Tax Policy and the Economy.

PositionNational Bureau of Economic Research conference

The NBER held its Fourteenth Annual Conference on "Tax Policy and the Economy" in Washington on November 2. Organizer James M. Poterba, NBER and MIT, selected these papers for the program:

Brian J. Hall and Jeffrey B. Liebman, NBER and Harvard University, "The Taxation of Executive Compensation"

Douglas A. Shackelford, NBER and University of North Carolina, Chapel Hill, "Stock Market Reaction to Capital Gains Tax Changes: Empirical Evidence from the 1997 and 1998 Tax Acts"

Kathleen McGarry, NBER and University of California, Los Angeles, "Inter Vivos Transfers or Bequests? Estate Taxes and the Timing of Parental Giving"

Austan Goolsbee, NBER and University of Chicago, "Internet Commerce, Tax Sensitivity, and the Generation Gap"

Alan J. Auerbach, NBER and University of California, Berkeley and Philip Oreopoulos, University of California, Berkeley, "Generational Accounting and Immigration in the United States" (NBER Working Paper No. 7041)
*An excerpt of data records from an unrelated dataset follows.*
(* ===== verification/RzbListProps.v ===== *)
(** * What the operations of src/list.c do to the sequence a list represents

    Each theorem refines one entry point of list.c to the sequence operations of
    [RzbList.spec]; in particular no operation crashes on a well-formed list and
    the fuel of the loops is enough.  The last part runs the critical sections of
    several threads interleaved. *)

From S2P Require Import Prelude RzbList.

Section Props.
Context {St Key Item : Type}.
Implicit Types (l : List_t St Key Item) (s : St) (xs : list Item).

(** *** Helper lemmas *)

Lemma meta_mode l l' : meta l' = meta l -> is_stack l' = is_stack l /\ known_mode l' = known_mode l.
Proof. unfold meta, known_mode, is_stack. intros H. by replace (l_mode l') with (l_mode l) by congruence. Qed.

Lemma Pop_take l xs c :
  contents l xs -> known_mode l = true -> l_sem l = c ->
  exists l', (('(node, l1) ← List_Do_Pop l;
      match node with
      | None => Some (Returned None, Some l1)
      | Some a => n ← l_nodes l1 !! a; Some (Returned (Some (n_item n)), Some (free_node l1 a))
      end) : option (pop_result Item * lptr St Key Item)) =
    Some (Returned (fst <$> spec.pop (is_stack l) xs), Some l') /\
    meta l' = meta l /\ l_sem l' = c /\
    contents l' (match spec.pop (is_stack l) xs with Some (_, xs') => xs' | None => xs end).
Proof.
  intros Hc Hm Hs. pose proof (Do_Pop_contents l xs Hc Hm) as Hp.
  destruct (spec.pop (is_stack l) xs) as [[x xs']|].
  - destruct Hp as (a & l1 & n & -> & Hme & Hse & Ha & Hx & Hc'). simpl. rewrite Ha. simpl.
    exists (free_node l1 a). rewrite <- Hx. split_and!; [done|done|by rewrite <- Hs|done].
  - rewrite Hp. exists l. done.
Qed.

Lemma scan_find (kc : St -> Item -> Key -> Z) (k : Key) xs s r :
  spec.scan (List_FindKeyCmp kc k) None None xs r s true =
  Some (true, replicate (length xs) false,
        match find_first (fun x => kc s x k == 0) xs with Some x => Some x | None => r end, s).
Proof.
  revert r. induction xs as [|x xs IH]; intros r; simpl; [done|].
  replace (List_FindKeyCmp kc k x r s) with
    (if kc s x k == 0 then Some (LIST_EACH_END, Some x, s) else Some (LIST_EACH_OK, r, s)) by done.
  destruct (kc s x k == 0); simpl; [done|]. by rewrite IH.
Qed.

Lemma select_none {A} (ys : list A) :
  spec.select false (replicate (length ys) false) ys = ys /\
  spec.select true (replicate (length ys) false) ys = [].
Proof. induction ys as [|y ys [IH1 IH2]]; simpl; [done|]. by rewrite IH1, IH2. Qed.

Lemma select_filter {A} (p : A -> bool) (ys : list A) :
  spec.select false (map p ys) ys = filter (fun y => p y = false) ys /\
  spec.select true (map p ys) ys = filter (fun y => p y = true) ys.
Proof.
  induction ys as [|y ys [IH1 IH2]]; [done|]. rewrite !filter_cons. simpl. rewrite IH1, IH2.
  by destruct (p y).
Qed.

Definition no_locks l : Prop := l_nodeLock l = None /\ l_nodeUnlock l = None.

Lemma Find_contents l xs kc k s :
  contents l xs -> no_locks l -> l_keyCmp l = Some kc ->
  List_Find (Some l) (Some k) s = Some (find_first (fun x => kc s x k == 0) xs, Some l, s).
Proof.
  intros Hc [Hl1 Hl2] Hk. unfold List_Find. rewrite Hk.
  pose proof (ForEach_contents (List_FindKeyCmp kc k) l xs None s Hc) as H.
  unfold spec.for_each in H. rewrite Hl1, Hl2, scan_find in H. simpl in H.
  destruct (select_none xs) as [E1 E2]. rewrite E1, E2 in H.
  destruct H as (l' & -> & _ & _ & _ & Hid). simpl. rewrite (Hid eq_refl).
  by destruct (find_first _ _).
Qed.

Section Remove.
Context `{EqDecision Item}.

(** The items [List_Remove] takes for the one to remove: the pointer itself
    and every item the comparator equates with it. *)
Definition removes l s (item x : Item) : bool :=
  bool_decide (x = item) || match l_cmp l with Some f => f s x item == 0 | None => false end.

Lemma scan_remove cmp id xs s r :
  let p x := bool_decide (x = id) || match cmp with Some f => f s x id == 0 | None => false end in
  spec.scan (List_FindRemove cmp id) None None xs r s true =
  Some (true, map p xs, foldl (fun r x => if p x then Some x else r) r xs, s).
Proof.
  intros p. revert r. induction xs as [|x xs IH]; intros r; simpl; [done|].
  replace (List_FindRemove cmp id x r s) with
    (if p x then Some (LIST_EACH_REMOVE, Some x, s) else Some (LIST_EACH_OK, r, s)) by done.
  destruct (p x); simpl; by rewrite IH.
Qed.

Lemma foldl_last_Some (p : Item -> bool) xs r :
  match foldl (fun r x => if p x then Some x else r) r xs with Some _ => true | None => false end =
  match r with Some _ => true | None => existsb p xs end.
Proof.
  revert r. induction xs as [|x xs IH]; intros r; simpl; [by destruct r|].
  rewrite IH. destruct (p x), r; done.
Qed.

Lemma Remove_contents l xs item s :
  contents l xs -> no_locks l ->
  exists l', List_Remove (Some l) (Some item) s =
      Some (existsb (removes l s item) xs, Some l',
            spec.destroy_all (l_destroy l) (filter (fun x => removes l s item x = true) xs) s) /\
    meta l' = meta l /\ l_sem l' = l_sem l /\
    contents l' (filter (fun x => removes l s item x = false) xs).
Proof.
  intros Hc [Hl1 Hl2]. unfold List_Remove.
  pose proof (ForEach_contents (List_FindRemove (l_cmp l) item) l xs None s Hc) as H.
  unfold spec.for_each in H. rewrite Hl1, Hl2, scan_remove in H. simpl in H.
  fold (removes l s item) in H.
  change (fun x => bool_decide (x = item) || _) with (removes l s item) in H.
  destruct (select_filter (removes l s item) xs) as [E1 E2]. rewrite E1, E2 in H.
  destruct H as (l' & E & Hme & Hse & Hc' & _). rewrite E. simpl. exists l'.
  split_and!; [|done..]. by rewrite foldl_last_Some.
Qed.
End Remove.

Lemma Clear_contents l xs fuel s :
  contents l xs -> known_mode l = true -> (length xs <= fuel)%nat ->
  exists l', Clear_loop fuel l s =
      Some (l', spec.destroy_all (l_destroy l) (spec.pop_order (is_stack l) xs) s) /\
    meta l' = meta l /\ l_sem l' = l_sem l /\ contents l' [].
Proof.
  revert l xs s. induction fuel as [|fuel IH]; intros l xs s Hc Hm Hf;
    pose proof (Do_Pop_contents l xs Hc Hm) as Hp; simpl;
    destruct (spec.pop (is_stack l) xs) as [[x xs']|] eqn:E.
  1: { apply spec.pop_Some in E. subst xs. destruct (is_stack l); simpl in Hf; [lia|].
       rewrite length_app in Hf. simpl in Hf. lia. }
  1,3: rewrite Hp; apply spec.pop_None in E; subst xs; simpl; exists l; split_and!; try done;
       by destruct (is_stack l).
  destruct Hp as (a & l1 & n & -> & Hme & Hse & Ha & <- & Hc'). simpl. rewrite Ha. simpl.
  apply spec.pop_Some in E. destruct (meta_mode l (free_node l1 a)) as [Hst Hkn]; [done|].
  destruct (IH (free_node l1 a) xs' (run_callback (l_destroy l1) (n_item n) s) Hc')
    as (l' & E' & Hme' & Hse' & Hc''); [by rewrite Hkn| |].
  { subst xs. destruct (is_stack l); unfold spec.push in Hf; simpl in Hf; [lia|].
    rewrite length_app in Hf. simpl in Hf. lia. }
  rewrite E', Hst. assert (Hd : l_destroy l1 = l_destroy l) by (unfold meta in Hme; congruence).
  exists l'. split_and!; [|by rewrite Hme'|by rewrite Hse'|done]. simpl. rewrite Hd. subst xs.
  destruct (is_stack l); simpl; [done|]. by rewrite reverse_app.
Qed.

Lemma fuel_of_contents l xs : contents l xs -> fuel_of l = length xs.
Proof. intros (cs & Hr & _ & <-). by rewrite (fuel_of_rep _ _ Hr), !length_fmap. Qed.

Lemma Clear_all l xs s :
  contents l xs -> known_mode l = true ->
  exists l', Clear_loop (fuel_of l) l s =
      Some (l', spec.destroy_all (l_destroy l) (spec.pop_order (is_stack l) xs) s) /\
    meta l' = meta l /\ l_sem l' = l_sem l /\ contents l' [].
Proof. intros Hc Hm. apply Clear_contents; [done|done|]. by rewrite (fuel_of_contents _ _ Hc). Qed.

Lemma Create_ok mode cmp kc de cl nl nu :
  exists sem, List_Create true true true mode cmp kc de cl nl nu =
    (Some (mkList None None 0 0 mode cmp kc de cl nl nu sem ∅) : lptr St Key Item).
Proof. unfold List_Create. simpl. destruct (_ || _); eauto. Qed.

(** *** Cloning *)

(** The clones of a sequence in order, with the store threaded through; [None]
    as soon as one item cannot be cloned. *)
Fixpoint clone_all (clone : Item -> St -> option Item * St) xs s : option (list Item) * St :=
  match xs with
  | [] => (Some [], s)
  | x :: xs' =>
      match clone x s with
      | (None, s1) => (None, s1)
      | (Some y, s1) =>
          match clone_all clone xs' s1 with
          | (Some ys, s2) => (Some (y :: ys), s2)
          | (None, s2) => (None, s2)
          end
      end
  end.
Pamela Loprest and Stefanie Schmidt, Urban Institute, and Ann Dryden Witte, NBER and Wellesley College, "Welfare Reform under PRWORA: Aid to Children with Working Families?"
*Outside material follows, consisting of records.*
(* ===== verification/ListM.v ===== *)
(** * Lists in the monad of fallible code

    The data structures of the API (UUID lists, metadata, string lists) keep
    their items in a [List_t] whose callbacks only allocate: the store of such a
    list is the sequence of allocation outcomes.  This file gives the list calls
    in the monad [M] and the lemmas its clients use, proved from [contents]. *)

From S2P Require Import Prelude RzbList RzbListProps.

Abbreviation vlist Key Item := (List_t allocs Key Item).
Abbreviation vptr Key Item := (option (List_t allocs Key Item)).

Section ListM.
Context {Key Item : Type}.
Implicit Types (l : vlist Key Item) (p : vptr Key Item).

(** [List_Create (LIST_MODE_GENERIC, ...)]: the list and its lock are
    allocated; a generic list has no semaphore. *)
Definition list_create (cmp : allocs -> Item -> Item -> Z) (keyCmp : allocs -> Item -> Key -> Z)
    (destroy : Item -> allocs -> allocs) (clone : Item -> allocs -> option Item * allocs)
    : M (vlist Key Item) := fun o =>
  let '(b1, o1) := alloc_next o in
  if negb b1 then Some (None, o1)
  else
    let '(b2, o2) := alloc_next o1 in
    Some (List_Create true b2 true LIST_MODE_GENERIC (Some cmp) (Some keyCmp) (Some destroy)
            (Some clone) None None, o2).

(** [List_Push]: whether it pushed, and the list. *)
Definition list_push p (x : Item) : M (bool * vptr Key Item) := fun o =>
  let '(ok, o') := alloc_next o in
  r ← List_Push ok p x; Some (Some r, o').

(** [List_Find]: it fails when there is no match; the list is the same after
    it ([RzbListProps.Find_contents]). *)
Definition list_find p (k : Key) : M Item := fun o =>
  '(r, _, o') ← List_Find p (Some k) o; Some (r, o').

(** [List_Clone] of a generic list: [pushes] are the outcomes of the node
    allocations of the clone, the other allocations are those of the monad. *)
Definition list_clone (pushes : allocs) p : M (vlist Key Item) := fun o =>
  match p with
  | None => Some (None, o)
  | Some l =>
      match l_clone l with
      | None => Some (None, o)
      | Some _ =>
          let '(b1, o1) := alloc_next o in
          let '(b2, o2) := if b1 : bool then alloc_next o1 else (true, o1) in
          '(r, _, o') ← List_Clone b1 b2 true pushes (Some l) o2; Some (r, o')
      end
  end.

(** A list this library made with [list_create]: generic, without node locks
    and without a limit. *)
Record plain l : Prop := {
  plain_mode : l_mode l = LIST_MODE_GENERIC;
  plain_locks : no_locks l;
  plain_limit : l_limit l = 0
}.

Lemma plain_known l : plain l -> known_mode l = true /\ is_stack l = false /\ at_limit l = false.
Proof. intros [Hm _ Hl]. unfold known_mode, is_stack, at_limit. by rewrite Hm, Hl. Qed.

Lemma plain_meta l l' : meta l' = meta l -> plain l -> plain l'.
Proof. unfold meta. intros E [? [? ?] ?]. split; [congruence|split; congruence|congruence]. Qed.

Lemma create_inv cmp kc de cl o l o' :
  list_create cmp kc de cl o = Some (Some l, o') ->
  contents l [] /\ plain l /\
  l_cmp l = Some cmp /\ l_keyCmp l = Some kc /\ l_destroy l = Some de /\ l_clone l = Some cl.
Proof.
  unfold list_create. destruct (alloc_next o) as [[] o1]; [|done]. simpl.
  destruct (alloc_next o1) as [b2 o2]. intros E.
  assert (E' : List_Create true b2 true LIST_MODE_GENERIC (Some cmp) (Some kc) (Some de)
            (Some cl) None None = Some l) by congruence.
  split; [by eapply Create_contents|]. destruct b2; [|done].
  injection E' as <-. by split.
Qed.

Lemma create_ok cmp kc de cl : exists l,
  list_create cmp kc de cl [] = Some (Some l, []) /\ contents l [] /\ plain l /\
  l_cmp l = Some cmp /\ l_keyCmp l = Some kc /\ l_destroy l = Some de /\ l_clone l = Some cl.
Proof. eexists. split; [reflexivity|]. by eapply (create_inv cmp kc de cl []). Qed.

Lemma create_ensures cmp kc de cl : ensures (list_create cmp kc de cl) (fun l =>
  contents l [] /\ plain l /\
  l_cmp l = Some cmp /\ l_keyCmp l = Some kc /\ l_destroy l = Some de /\ l_clone l = Some cl).
Proof.
  intros o. destruct (list_create cmp kc de cl o) as [[r o']|] eqn:E.
  - exists r, o'. split; [done|]. intros l ->. by eapply create_inv.
  - exfalso. revert E. unfold list_create. destruct (alloc_next o) as [[] o1]; [|done]. simpl.
    by destruct (alloc_next o1).
Qed.

(** Pushing on a plain list: it appends unless the allocation fails. *)
Lemma push_plain l xs x o : contents l xs -> plain l ->
  exists l', list_push (Some l) x o = Some (Some (fst (alloc_next o), Some l'), snd (alloc_next o)) /\
    meta l' = meta l /\ contents l' (if fst (alloc_next o) then xs ++ [x] else xs).
Proof.
  intros Hc Hp. destruct (plain_known _ Hp) as (Hk & Hs & Hl). unfold list_push.
  destruct (alloc_next o) as [[] o']; cbn [fst snd].
  - destruct (Push_ok l xs x Hc Hl Hk) as (l' & -> & ? & _ & Hc'). rewrite Hs in Hc'.
    by exists l'.
  - pose proof (Push_refused false l x eq_refl) as E. rewrite E. by exists l.
Qed.

Lemma find_plain l xs kc k o : contents l xs -> plain l -> l_keyCmp l = Some kc ->
  list_find (Some l) k o = Some (find_first (fun x => kc o x k == 0) xs, o).
Proof.
  intros Hc Hp Hk. unfold list_find. by rewrite (Find_contents l xs kc k o Hc (plain_locks _ Hp) Hk).
Qed.

Lemma clone_plain l xs ys cl : contents l xs -> plain l -> l_clone l = Some cl ->
  clone_all cl xs [] = (Some ys, []) ->
  exists d, list_clone [] (Some l) [] = Some (Some d, []) /\ contents d ys /\ meta d = meta l.
Proof.
  intros Hc Hp Hcl Hy. destruct (plain_known _ Hp) as (Hk & Hs & _). unfold list_clone. rewrite Hcl.
  cbn [alloc_next].
  destruct (Clone_contents l xs cl [] Hc (plain_locks _ Hp) Hk Hcl) as (r & l' & s' & -> & _ & Hr).
  rewrite Hy in Hr. destruct Hr as (d & -> & -> & Hme & Hd). rewrite Hs in Hd. exists d.
  split_and!; [done..|]. rewrite Hme. unfold meta. simpl. by rewrite (plain_limit _ Hp).
Qed.

Lemma find_null k o : list_find None k o = Some (None, o).
Proof. done. Qed.
End ListM.

Arguments list_create : simpl never.
Arguments list_push : simpl never.
Arguments list_find : simpl never.
Arguments list_clone : simpl never.

(** ** Iteration that removes nothing *)

Section Each.
Context {Key Item U : Type}.
Variable op : Item -> U -> allocs -> option (Z * U * allocs).

(** The operation on each item in turn, until it reports an error. *)
Fixpoint each (xs : list Item) (u : U) (o : allocs) : option (bool * U * allocs) :=
  match xs with
  | [] => Some (true, u, o)
  | x :: xs' =>
      '(r, u', o') ← op x u o;
      if r == LIST_EACH_ERROR then Some (false, u', o') else each xs' u' o'
  end.

Definition keeps (xs : list Item) : Prop := forall x u o r u' o',
  x ∈ xs -> op x u o = Some (r, u', o') -> r = LIST_EACH_OK \/ r = LIST_EACH_ERROR.

Lemma scan_each xs u o : keeps xs ->
  match each xs u o with
  | None => spec.scan op None None xs u o true = None
  | Some (b, u', o') =>
      spec.scan op None None xs u o true = Some (b, replicate (length xs) false, u', o')
  end.
Proof.
  revert u o. induction xs as [|x xs IH]; intros u o Hk; [done|]. simpl.
  destruct (op x u o) as [[[r u1] o1]|] eqn:E; simpl; [|done].
  assert (IH' := IH u1 o1 ltac:(intros ? ? ? ? ? ? ?; eapply Hk; set_solver)).
  destruct (Hk x u o r u1 o1) as [-> | ->]; [set_solver|done| |done]. simpl.
  destruct (each xs u1 o1) as [[[b u'] o']|]; by rewrite IH'.
Qed.

Lemma ForEach_each (l : vlist Key Item) xs u o :
  contents l xs -> no_locks l -> keeps xs ->
  List_ForEach (Some l) (Some op) u o =
  '(b, u', o') ← each xs u o; Some (b, Some l, u', o').
Proof.
  intros Hc [Hl1 Hl2] Hk. pose proof (ForEach_contents op l xs u o Hc) as H.
  unfold spec.for_each in H. rewrite Hl1, Hl2 in H. pose proof (scan_each xs u o Hk) as Hs.
  destruct (each xs u o) as [[[b u'] o']|]; rewrite Hs in H; [|done]. simpl in H.
  destruct (select_none xs) as [E1 E2]. rewrite E1, E2 in H.
  destruct H as (l' & -> & _ & _ & _ & Hid). by rewrite (Hid eq_refl).
Qed.
End Each.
The past 20 years have seen a dramatic increase in the share of executive compensation paid through stock options. Hall and Liebman examine the extent to which tax policy has influenced executive compensation and then discuss the implications of rising stock-based pay for tax policy. After analyzing how changes in various tax rates affect the tax advantages of stock options relative to salary and bonus, the authors conclude that tax changes probably have not played a major role in the dramatic explosion in executive stock option pay since 1980. Rather, the million-dollar rule (which limited the corporate deductibility of nonperformance-related executive compensation to $1 million) has led firms to adjust the composition of their pay away from salary and toward "performance related pay," although the authors' estimates suggest that this substitution was minor. Finally, significant shifting of the timing of option exercises in response to changes in tax rates has not occurred in either of the two tax reforms o f the 1980s. The authors also find that much of the unusually large level of option exercises in 1992 was the result of the rising stock market rather than the change in marginal tax rates.

Shackelford outlines seven necessary conditions for stock prices to be affected by a change in the taxation of long-term capital gains...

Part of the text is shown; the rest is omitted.